Stanulović M, Jerance D, Stojimirović E
Bilt Hematol Transfuz. 1977;5(3-4):95-6.
Pyruvate kinase deficiency was found to be the causative factor in a family with nonspherocytic hemolytic anemia. Biochemical findings were the following: decrease in adenosine-5'-triphosphate (ATP) concentration (59 micromoles per 100 ml of erytrocytes; normal: 150 +/- 59), increase in 2,3-diphosphoglycerate (2,3-DPG) concentration (13611 micromoles per 100 ml of erythrocytes; normal: 480 +/- 80) and low level of pyruvate kinase activity (955 U) mmol Hb; normal 2700 +/- 498. The deficiency of enzyme activity in the hexose-monophosphate shunt was excluded on bases of normal or elevated glucose-6-phosphate and 6-phosphogluconate dehydrogenase activities, normal reduced glutathione concentration and normal glutathione stability in vitro. The Michaelis constant for phosphoenolpyruvate of the patient's pyruvate kinase was found to be normal; thus, the mutation affected only the Vmax of the enzyme.

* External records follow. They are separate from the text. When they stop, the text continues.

(** A written asset reads back: what a successful call returns has the
    input's fields, and looking it up afterwards returns the same asset, unless
    the call is an upsert of an archived asset, which stays archived. *)
Theorem written_asset_reads_back op s a s' x :
  assets_ok (pg_tables s) → asset_run op s = (Ok a, s') → pg_faults s' = [] →
  pg_uuid (TrimSpace x) = Some (A_ID a) →
  A_Name a = TrimSpace (in_Name (asset_input op)) ∧ A_Host a = TrimSpace (in_Host (asset_input op)) ∧
  A_Port a = in_Port (asset_input op) ∧ A_Type a = in_Type (asset_input op) ∧
  pg_jsonb (normalizedMetadata (in_MetadataJSON (asset_input op))) = Some (A_MetadataJSON a) ∧
  ((GetByID x s').1 = Ok a ∨
   (∃ input old, op = OpUpsert input ∧ t_assets (pg_tables s) !! A_ID a = Some old ∧
      p_status old = §"deleted" ∧ (GetByID x s').1 = Err ErrAssetNotFound)).
Proof.
  intros Hok Hrun Hf Hx. rewrite GetByID_clean, Hx by done.
  destruct (asset_run_effect _ _ _ _ Hok Hrun) as [[_ Hno]|(Hv & a' & Ha & id & r & -> & Hw & ->)]; [by destruct (Hno a)|].
  rewrite (Ha a eq_refl) in *. cbn in *. unfold live_asset. cbn. rewrite lookup_insert_eq.
  destruct Hw as (-> & -> & -> & -> & -> & _ & Hst & Hop). repeat (split; [done|]).
  destruct (is_live r) eqn:El; [by left|right].
  unfold is_live in El. apply negb_false_iff, bool_decide_eq_true in El. rewrite El in Hst.
  destruct (t_assets (pg_tables s) !! id) as [old|]; [|done]. destruct Hst as (Hst & _).
  destruct op as [input|input|y input]; cbn in Hop; [done|by eauto 10|].
  destruct Hop as (_ & ? & [= <-] & Hl). unfold is_live in Hl. by rewrite <- Hst in Hl.
Qed.
End Facts.

(** * Witnesses *)

#[local] Existing Instance demo_pg.
#[local] Existing Instance demo_pg_text.

Definition assets_demo : store :=
  PgStore (Tables ∅ ∅ ∅ ∅ {[§"a1" := PointRow §"vm" §"linux_vm" §"10.0.0.9" 22 §"{}" §"active" None 0]}
             ∅ ∅ None [] ∅ ∅) 0 [] None.
Definition assets_demo_input : AssetInput := NewAsset §" db " §"database" §"10.0.0.7" 5432 [] None.

Lemma assets_demo_ok : assets_ok (pg_tables assets_demo).
Proof.
  split.
  - apply map_Forall_singleton. by vm_compute.
  - intros i j r r'. cbn. intros [<- _]%lookup_singleton_Some [<- _]%lookup_singleton_Some. done.
Qed.

Lemma assets_stay_well_formed_witness :
  assets_ok (pg_tables assets_demo) ∧
  assets_ok (pg_tables (asset_history
    [OpCreate assets_demo_input; OpCreate assets_demo_input; OpUpdate §"a1" assets_demo_input; OpUpsert assets_demo_input]
    assets_demo)).
Proof. split; [exact assets_demo_ok|apply assets_stay_well_formed, assets_demo_ok]. Defined.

丙酮酸激酶缺乏被发现是一个非球形红细胞溶血性贫血家族的致病因素。生化检查结果如下:三磷酸腺苷(ATP)浓度降低(每100ml红细胞中为59微摩尔;正常:150±59),2,3-二磷酸甘油酸(2,3-DPG)浓度升高(每100ml红细胞中为13611微摩尔;正常:480±80),丙酮酸激酶活性水平较低(955U/mmol Hb;正常:2700±498)。基于葡萄糖-6-磷酸和6-磷酸葡萄糖酸脱氢酶活性正常或升高、还原型谷胱甘肽浓度正常以及体外谷胱甘肽稳定性正常,排除了磷酸己糖旁路中酶活性的缺乏。发现该患者丙酮酸激酶对磷酸烯醇丙酮酸的米氏常数正常;因此,该突变仅影响酶的最大反应速度(Vmax)。